# any one having issues posting to a thread?



## Hand of Evil (Sep 5, 2013)

keep getting pop-up to either stay on page or leave it when hit post reply.  This is happening in both IE10 and Chrome.


----------



## Hand of Evil (Sep 5, 2013)

test


----------



## Hand of Evil (Sep 5, 2013)

mmm, seems just the Tabletop forum as it works here but does not work there


----------



## Morrus (Sep 5, 2013)

What happens when you select leave page?  Does the post go through?


----------



## Hand of Evil (Sep 5, 2013)

no, page can't be displayed


----------



## Hand of Evil (Sep 5, 2013)

it MAY just be limited to this thread: http://www.enworld.org/forum/showth...teren-Book-1-how-goes-your-game#axzz2e2eKb9jh as I posted in another without issue.


----------



## darjr (Sep 5, 2013)

I was able to post a test message to it, I then deleted it because it was off topic.


----------



## Hand of Evil (Sep 5, 2013)

seems to be working now.


----------



## darjr (Sep 5, 2013)

Huh, then I get a few of the weird 'Leaving thread' warnings.
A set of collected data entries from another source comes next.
(* ===== verification/JobManager.v ===== *)
(** * JobManager: src/jobs/jobManager.go

    The jobs of the pool and the verification of a submitted share.  The job
    objects live in a heap ([jobs], a pointer being an index): [CurrentJob] and
    the entries of [ValidJobs] point into it, so a submission registered through
    one is seen through the other. *)
From Stdlib Require Import ZArith Lia List Strings.Ascii Strings.String Strings.Byte Floats.SpecFloat.
From stdpp Require Import base list strings gmap.
From S2P Require Import Prelude Bytes Float Strconv Utils Merkle Types Config Algorithm Transactions Jobs.
Import ListNotations.
Local Open Scope Z_scope.
Local Open Scope go_scope.

Record JobManager := mkJobManager {
  jm_PoolAddress : Recipient;
  jm_Options : Options;
  jm_ExtraNoncePlaceholder : bytes;
  jm_ExtraNonce2Size : Z;
  jm_jobs : list Job;
  jm_CurrentJob : option nat;
  jm_ValidJobs : gmap string nat;
  jm_CoinbaseHasher : HashFunc;
}.

Definition set_jobs (jobs : list Job) (current : option nat) (valid : gmap string nat)
    (jm : JobManager) : JobManager :=
  {| jm_PoolAddress := jm_PoolAddress jm; jm_Options := jm_Options jm;
     jm_ExtraNoncePlaceholder := jm_ExtraNoncePlaceholder jm;
     jm_ExtraNonce2Size := jm_ExtraNonce2Size jm; jm_jobs := jobs; jm_CurrentJob := current;
     jm_ValidJobs := valid; jm_CoinbaseHasher := jm_CoinbaseHasher jm |}.

(** jobs/extraNonce1Generator.go; the random bytes are an argument. *)
Definition ExtraNonce1Generator_Size : Z := 4.
Definition GetExtraNonce1 (random : bytes) : bytes :=
  take (Z.to_nat ExtraNonce1Generator_Size) (random ++ zeros (Z.to_nat ExtraNonce1Generator_Size)).

Section Manager.
Context `{AddressCodec} `{Platform} `{PowHashes}.
(** The algorithm registry, fixed once every package is initialised. *)
Variable algs : Algorithms.

Definition NewJobManager (options : Options) : result JobManager :=
  let placeholder := fst (hex_decode "f000000ff111111f") in
  let name := a_CoinbaseHasher (Algorithm options) in
  let! coinbaseHasher :=
    (if negb (String.eqb name EmptyString) then GetHashFunc algs name
     else Val (fun b => Val (Sha256d b))) in
  Val {| jm_PoolAddress := PoolAddress options;
         jm_Options := options;
         jm_ExtraNoncePlaceholder := placeholder;
         jm_ExtraNonce2Size := blen placeholder - ExtraNonce1Generator_Size;
         jm_jobs := [];
         jm_CurrentJob := None;
         jm_ValidJobs := ∅;
         jm_CoinbaseHasher := coinbaseHasher |}.

Definition current_job (jm : JobManager) : option Job :=
  p ← jm_CurrentJob jm; jm_jobs jm !! p.

(** Both constructors of a job end by making it current and registering it. *)
Definition install (j : Job) (jm : JobManager) : JobManager :=
  let p := length (jm_jobs jm) in
  set_jobs (jm_jobs jm ++ [j]) (Some p) (<[JobId j := p]> (jm_ValidJobs jm)) jm.

Definition build (now : Z) (jobId : string) (rpcData : GetBlockTemplate) (jm : JobManager)
  : result JobManager :=
  let! script := recipient_script (jm_PoolAddress jm) in
  let! j := NewJob now jobId rpcData script (jm_ExtraNoncePlaceholder jm)
              (c_Reward (Coin (jm_Options jm))) (c_TxMessages (Coin (jm_Options jm)))
              (RewardRecipients (jm_Options jm)) (jm_CoinbaseHasher jm) in
  Val (install j jm).

Definition UpdateCurrentJob (now : Z) (rpcData : GetBlockTemplate) (jm : JobManager)
  : result JobManager :=
  match current_job jm with
  | Some j => build now (JobId j) rpcData jm
  | None => Panic "nil pointer dereference"
  end.

(** [random] is what [RandHexUint64] reads. *)
Definition CreateNewJob (now : Z) (random : bytes) (rpcData : GetBlockTemplate) (jm : JobManager)
  : result JobManager :=
  build now (RandHexUint64 random) rpcData jm.

Definition ProcessTemplate (now : Z) (random : bytes) (rpcData : GetBlockTemplate)
    (jm : JobManager) : result JobManager :=
  match current_job jm with
  | Some j =>
      if g_Height rpcData <? g_Height (GetBlockTemplate_of j) then Val jm
      else if g_Height rpcData =? g_Height (GetBlockTemplate_of j)
           then UpdateCurrentJob now rpcData jm
           else CreateNewJob now random rpcData jm
  | None => CreateNewJob now random rpcData jm
  end.

Definition Init := ProcessTemplate.

(** "miner.rig"; further dots are ignored. *)
Definition worker_names (workerName : string) : string * string :=
  match Split workerName "." with
  | miner :: rig :: _ => (miner, rig)
  | miner :: _ => (miner, "unknown"%string)
  | [] => (EmptyString, "unknown"%string)
  end.

(** [1 << m] in an int64 context. *)
Definition shift_one (m : Z) : result Z :=
  if m <? 0 then Panic "negative shift amount"
  else Val (if 64 <=? m then 0 else i64 (2 ^ m)).

Definition share_difficulty (multiplier headerHash : Z) : result bigfloat :=
  let! m := shift_one multiplier in
  Quo (SetInt (MaxTargetTruncated * m)) (SetInt headerHash).

Definition block_hash (o : AlgorithmOptions) (headerBytes : bytes) : result string :=
  let! h :=
    (if negb (String.eqb (a_BlockHasher o) EmptyString)
     then let! f := GetHashFunc algs (a_BlockHasher o) in f headerBytes
     else if a_SHA256dBlockHasher o then Val (Sha256d headerBytes)
     else let! f := GetHashFunc algs (a_Name o) in f headerBytes) in
  Val (hex_encode (ReverseBytes h)).

(** What follows the registration of the submission: hash the header and
    classify the share.  [base] carries the job id, address and names. *)
Definition check_work (jm : JobManager) (job : Job) (prevDiff : option bigfloat) (diff : bigfloat)
    (extraNonce1 extraNonce2 : bytes) (hexNTime hexNonce : string)
    (base : Share) (workerName : string) : result Share :=
  let coinbaseBytes := SerializeCoinbase job extraNonce1 extraNonce2 in
  let! coinbaseHash := jm_CoinbaseHasher jm coinbaseBytes in
  let! root := MerkleTree_WithFirst (MerkleTree_of job) coinbaseHash in
  let merkleRoot := ReverseBytes root in
  let nonce := fst (hex_decode hexNonce) in
  let nTimeBytes := fst (hex_decode hexNTime) in
  let! headerBytes := SerializeHeader job merkleRoot nTimeBytes nonce in
  let! hash := GetHashFunc algs (a_Name (Algorithm (jm_Options jm))) in
  let! headerHash := hash headerBytes in
  let headerHashBigInt := be_value (ReverseBytes headerHash) in
  let! bigShareDiff := share_difficulty (a_Multiplier (Algorithm (jm_Options jm))) headerHashBigInt in
  let assignedDiff := Float64 diff in
  let template := GetBlockTemplate_of job in
  if headerHashBigInt <? Target job then
    let blockHex := hex_encode (SerializeBlock job headerBytes coinbaseBytes) in
    let! blockHash := block_hash (Algorithm (jm_Options jm)) headerBytes in
    Val (set_diff assignedDiff
           (set_block (g_Height template) (g_CoinbaseValue template) blockHash blockHex base))
  else
    let! ratio := Quo bigShareDiff diff in
    let! threshold := NewBigFloat (float_const 99 100) in
    match Cmp ratio threshold with
    | Lt =>
        match prevDiff with
        | Some prev =>
            match Cmp bigShareDiff prev with
            | Lt => Val (set_error ErrLowDiffShare
                           (base_share (s_JobId base) (s_RemoteAddr base) workerName EmptyString))
            | _ => Val (set_diff (Float64 prev)
                          (set_block (g_Height template) (g_CoinbaseValue template)
                             EmptyString EmptyString base))
            end
        | None => Val (set_error ErrLowDiffShare
                         (base_share (s_JobId base) (s_RemoteAddr base) workerName EmptyString))
        end
    | _ => Val (set_diff assignedDiff base)
    end.

Definition ntime_ok (now : Z) (job : Job) (hexNTime : string) : bool :=
  let nTimeInt := fst (ParseInt hexNTime 16) in
  negb ((u32 nTimeInt <? g_CurTime (GetBlockTemplate_of job)) || (now + 7 <? nTimeInt)).

(** [now] is the submission time; the share and the manager with the
    submission registered in its job. *)
Definition ProcessSubmit (now : Z) (jm : JobManager) (jobId : string)
    (prevDiff : option bigfloat) (diff : bigfloat) (extraNonce1 : bytes)
    (hexExtraNonce2 hexNTime hexNonce ipAddr workerName : string) : result (Share * JobManager) :=
  let '(miner, rig) := worker_names workerName in
  let base := base_share jobId ipAddr miner rig in
  let fail code := Val (set_error code base, jm) in
  match jm_ValidJobs jm !! jobId with
  | None => fail ErrJobNotFound
  | Some p =>
      match jm_jobs jm !! p with
      | None => fail ErrJobNotFound
      | Some job =>
          if negb (String.eqb (JobId job) jobId) then fail ErrJobNotFound
          else
            let extraNonce2 := fst (hex_decode hexExtraNonce2) in
            if negb (blen extraNonce2 =? jm_ExtraNonce2Size jm) then fail ErrIncorrectExtraNonce2Size
            else if negb (slen hexNTime =? 8) then fail ErrIncorrectNTimeSize
            else if negb (ntime_ok now job hexNTime) then fail ErrNTimeOutOfRange
            else if negb (slen hexNonce =? 8) then fail ErrIncorrectNonceSize
            else
              let '(fresh, job') :=
                RegisterSubmit job (hex_encode extraNonce1) hexExtraNonce2 hexNTime hexNonce in
              if negb fresh then fail ErrDuplicateShare
              else
                let jm' := set_jobs (<[p := job']> (jm_jobs jm)) (jm_CurrentJob jm) (jm_ValidJobs jm) jm in
                let! share := check_work jm' job' prevDiff diff extraNonce1 extraNonce2
                                hexNTime hexNonce base workerName in
                Val (share, jm')
      end
  end.

(** The daemon calls [ProcessShare] makes: the verdict of
    [CheckBlockAccepted] and the next template. *)
Record block_daemon := {
  bd_accepted : string -> bool * string;
  bd_template : result GetBlockTemplate;
}.

(** The calls with effects outside the manager, in order. *)
Inductive share_event :=
| EvSubmitBlock (blockHex : string)
| EvCheckBlock (blockHash : string)
| EvGetTemplate
| EvPutShare (share : Share) (accepted : bool).

Definition ProcessShare (dm : block_daemon) (now : Z) (random : bytes) (share : Share)
    (jm : JobManager) : result (JobManager * list share_event) :=
  if negb (String.eqb (s_BlockHex share) EmptyString) then
    let '(isAccepted, tx) := bd_accepted dm (s_BlockHash share) in
    let share := set_txhash tx share in
    let! gbt := bd_template dm in
    let! jm := ProcessTemplate now random gbt jm in
    Val (jm, [EvSubmitBlock (s_BlockHex share); EvCheckBlock (s_BlockHash share); EvGetTemplate;
              EvPutShare share isAccepted])
  else Val (jm, [EvPutShare share false]).
End Manager.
One without even trying to post anything.


----------



## Orius (Sep 8, 2013)

The only such warning I've been getting lately are when I try to post a message after my internet connection gets lost.  So at least on my end, it's not an ENWorld problem.


----------



## darjr (Sep 9, 2013)

looks like clearing cache fixes it


----------